Village in Flanders, Belgium

Salphen (also Zalfen) is a hamlet which is part of the village of Oostmalle in the Campine region of Flanders, Belgium. The history of Salphen dates back to the 13th century when in the records of the Chapter of Our Lady (Dutch: O.L. Vrouw Kapittel) of Antwerp it was called Zalhulfe.

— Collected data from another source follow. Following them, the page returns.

(* ===== verification/World.v ===== *)
(** * World: a concrete operating system for the handlers

    The handlers are written against two interfaces, [GoTime.Clock]
    (with its laws [GoTime.ClockLaws]) and [SystemInfo.Host].  [World]
    implements both: the clock keeps its last monotonic reading, its
    wall-clock reading, and the future ticks, each tick advancing the
    wall clock by any amount (the wall clock may be set back) and the
    monotonic clock by a non-negative amount; with no tick left the
    clock reads the same instant again.  The monotonic counter is an
    [int64] of nanoseconds; a tick that would pass [int64_max] stops
    there (the counter starts near zero at boot and needs 292 years to
    get there).  The host facts do not change while the program runs.

    The instance proofs discharge the clock laws; the handlers'
    theorems are then available on [World] and their witnesses are
    evaluated on it. *)

From Stdlib Require Import ZArith String List Lia Bool.
From S2P Require Import Prelude GoTime SystemInfo.
Import ListNotations.
Open Scope Z_scope.

Module World.
Import GoTime SystemInfo.

Record World := mkWorld {
  w_last : Z;                 (** last monotonic reading, ns *)
  w_wall : Z;                 (** wall clock, Unix ns *)
  w_ticks : list (Z * N);     (** future (wall step, monotonic step) *)
  w_host : HostFacts
}.

Definition world_now (w : World) : Time * World :=
  match w_ticks w with
  | [] => (mkTime (w_wall w) (Some (w_last w)), w)
  | (dw, dm) :: rest =>
      let m := Z.max (w_last w) (Z.min int64_max (w_last w + Z.of_N dm)) in
      let wl := w_wall w + dw in
      (mkTime wl (Some m), mkWorld m wl rest (w_host w))
  end.

#[export] Instance World_Clock : Clock World := {
  now := world_now;
  last := w_last
}.

#[export] Instance World_Host : Host World := { host := w_host }.

#[export] Instance World_ClockLaws : ClockLaws World.
Proof.
  split; intros w; cbn [now last World_Clock]; unfold world_now;
    destruct (w_ticks w) as [|[dw dm] rest]; simpl; try reflexivity; try lia;
    rewrite ?in_int64_iff; unfold int64_min, int64_max; lia.
Qed.

End World.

==Chapel of Saint Anthony==
The earliest traces of Zalhuffle date back to 1278. In 1625 the farmer Adriaan Mattheussen built a chapel for the people of Oostmalle, which fled the village to escape the Bubonic plague. Two of his daughters and other relatives were among the victims. Because they were refused a burial in Wechelderzande, they were buried in Salphen. Adriaan Mattheussen built the chapel to commemorate the deceased.

The chapel became a popular destination for pilgrims which visited the chapel. In 1710 a bell from the Antwerp bell founder Witlockx was installed in the chapel. However, the bell tower and the bell were removed in 1983.

In 1726 the chapel was enlarged with the support of Robert Ots. The year of the enlargement of the chapel is placed in the wall, together with the initials of the stonemason I.H. In 1734 a statue of the Our lady from the altar of the church of Rijkevorsel was placed in the chapel.
In 1944 the chapel was destroyed by a V-1 flying bomb, but in 1945 the chapel could be used again.

==Procession of Saint Anthony==
Since 1971, the ancient Saint Anthony procession is restored, and it is being organized on the Saturday which is closest to 17 January, the feast day of Saint Anthony. After mass, the heads of pigs are sacrificed to Saint Anthony and sold at an auction, horses are blessed and a fire for Saint Anthony is made. A fair is held until late at night.

==See also==
- Blommerschot

==Sources==

- Malle history (Dutch)
- Salphen: Sint-Antonius-Abt (Dutch)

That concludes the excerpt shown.